The 'd' in the days when 240d = 20 Shillings (20/-) = £1  stood for Denarius in a country whose politicians had studied Greek and Latin and thought the British Empire was a successor to Roman and Greek.

Now it has cheap nickel coins that are worthless and is going the way of Portugal

midtablerespectability's picture

Have a read of Tom Holland's Rubicon, it's a very readable history of the Roman Republic and the creation of the Roman Empire. The Romans weren't great,they were just thieves and plunderers. They stole riches from other lands that they conquered, and taxed the populace that that remained after the slaughter and enslavement.  Their actions make the current 1% look like Occupy Wall Street by comparison. Rome carried the biggest stick at the time and that worked fine for a while like all empires/republics. It never lasts though due to the developing sense of entitlement from the top to the bottom of society creating inertia. History doesn't repeat but it does rhyme. The rot had started very early on.

oudinot's picture

'Rome carried the biggest stick at the time and that worked fine for a while..."

Rome was the dominant force for over 600 years-250BC to 400AD- and the eastern Roman Empire lasted 1,100 years-300 AD to 1453 (the sack of Constantinople by Muslims).

You have no idea what you are talking about.

adr's picture

In other words if you mess with the ability of the elite to grant themselves anything they wish, you'll eventually get your head cut off.

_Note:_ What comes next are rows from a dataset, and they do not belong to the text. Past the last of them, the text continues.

(** Joining lines with a separator they do not contain and splitting
    again gives the lines back. *)
Lemma Split_concat (sep : ascii) (lines : list string) :
  lines ≠ [] → Forall (λ l, hasByte sep l = false) lines →
  strings_Split (String.concat (String sep EmptyString) lines) sep = lines.
Proof.
  induction lines as [|x rest IH]; intros Hne Hlines; [done|].
  apply Forall_cons in Hlines as [Hx Hrest].
  destruct rest as [|y rest].
  - simpl. by apply Split_whole.
  - change (String.concat (String sep EmptyString) (x :: y :: rest))
      with (x +:+ String sep (String.concat (String sep EmptyString) (y :: rest))).
    rewrite Split_app by done. by rewrite IH.
Qed.

Lemma hasByte_dropBytes (c : ascii) (n : nat) : ∀ s,
  hasByte c s = false → hasByte c (dropBytes n s) = false.
Proof.
  induction n as [|n IH]; intros s Hs; [done|].
  destruct s as [|c' rest]; [done|]. simpl in *.
  apply orb_false_iff in Hs as [_ Hrest]. by apply IH.
Qed.

Lemma firstBranchLine_no_sep (c : ascii) (lines : list string) :
  Forall (λ l, hasByte c l = false) lines →
  hasByte c (firstBranchLine lines) = false.
Proof.
  induction lines as [|line rest IH]; intros Hlines; [done|]. simpl.
  apply Forall_cons in Hlines as [Hline Hrest].
  destruct (strings_HasPrefix line (BRANCH_PREFIX +:+ "=")); [|by apply IH].
  unfold strings_TrimPrefix.
  destruct (strings_HasPrefix line (BRANCH_PREFIX +:+ "=")); [|done].
  by apply hasByte_dropBytes.
Qed.

(** X5: the branch read off a message never contains a line break,
    whatever the message. *)
Theorem findBranchTag_is_one_line (message : string) :
  hasByte "010" (findBranchTag message) = false.
Proof.
  unfold findBranchTag. apply firstBranchLine_no_sep.
  apply Forall_forall. intros piece. apply Split_pieces.
Qed.

Lemma prefix_append (p v : string) : String.prefix p (p +:+ v) = true.
Proof.
  induction p as [|c p IH]; simpl; [by destruct v|].
  destruct (ascii_dec c c); [exact IH|done].
Qed.

Lemma dropBytes_append (p v : string) : dropBytes (String.length p) (p +:+ v) = v.
Proof. induction p as [|c p IH]; simpl; [by destruct v|exact IH]. Qed.

Lemma firstBranchLine_first (before : list string) : ∀ v after,
  Forall (λ l, strings_HasPrefix l "PR_BRANCH=" = false) before →
  firstBranchLine (before ++ ("PR_BRANCH=" +:+ v) :: after) = v.
Proof.
  induction before as [|line rest IH]; intros v after Hbefore.
  - change (firstBranchLine ([] ++ ("PR_BRANCH=" +:+ v) :: after))
      with (if strings_HasPrefix ("PR_BRANCH=" +:+ v) "PR_BRANCH="
            then strings_TrimPrefix ("PR_BRANCH=" +:+ v) "PR_BRANCH="
            else firstBranchLine after).
    unfold strings_TrimPrefix, strings_HasPrefix.
    rewrite prefix_append. apply dropBytes_append.
  - apply Forall_cons in Hbefore as [Hline Hrest].
    change (firstBranchLine ((line :: rest) ++ ("PR_BRANCH=" +:+ v) :: after))
      with (if strings_HasPrefix line "PR_BRANCH="
            then strings_TrimPrefix line "PR_BRANCH="
            else firstBranchLine (rest ++ ("PR_BRANCH=" +:+ v) :: after)).
    rewrite Hline. by apply IH.
Qed.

The goal of those in power is not to grant more power to the masses, but to ensure their own power remains absolute.

If given the chance a sociopath will always ascend  to power and raise even more sociopaths to his level. A sociopath can only associate with others like him. Although other sociopaths are a personal threat, those lacking sociopathic tendencies are a threat to the sociopathic way of life. The way of life must be  maintained at all cost.

The first thing a just man must do is decimate the ranks of the unjust, a hard thing for a just man to accomplish out if fear that this act will turn him into what he is trying to rid from the world.

CheapBastard's picture

Excellent article! Thanks for contributing it.

limacon's picture

Currency reform driven by need to pay troops ? See

Something similar can be seen in

If the stability of the state depends on mercenary(contract) soldiers , this stability is only as good as the currency .

Else rustle up a Great Patriotic War in a hurry .

JimS's picture

The Romans were in a un-tenable position with regards to basing their currency on silver. This dependence on silver was being exploited by traders taking goods (silver, slaves, lumber) eastward and returning with silk, perfume, spices, and gold. The silver/gold ratio was 16-1 in the west, and was 7-1 in the east. Silver flows east and gold to the west. This amounts to a HUGE arbitrage and enormous profits for every successful round-turn trade. This arbitrage existed until mid-1600's. That is why numerous battles/wars were fought for control of the east-west trade route. You can read all about this situation in the "Lost Science Of Money". It will answer a lot of questions about how the world got to where it is today, with regards to "money".

sidiji's picture

High mark of ancient civilization? lol not...compared to Tang or Ming dynasty China is like comparing Bangladesh to the US.  China invented paper money so if you want to blame someone for the money printing press blame it on them..oh yah they invented the printing press too...with some ups and down they seem to have held up pretty well the last 4000 years.

FYI, Rome didnt end with the collapse in the west, it lasted for thousands of years under the Byzantine emperors...whose double headed eagle standard is still claimed by today by...Russia, czars...ceasars...get it?

Joe_in_Indiana's picture

Marc Faber's book "Tomorrow's Gold" covers this topic very well also.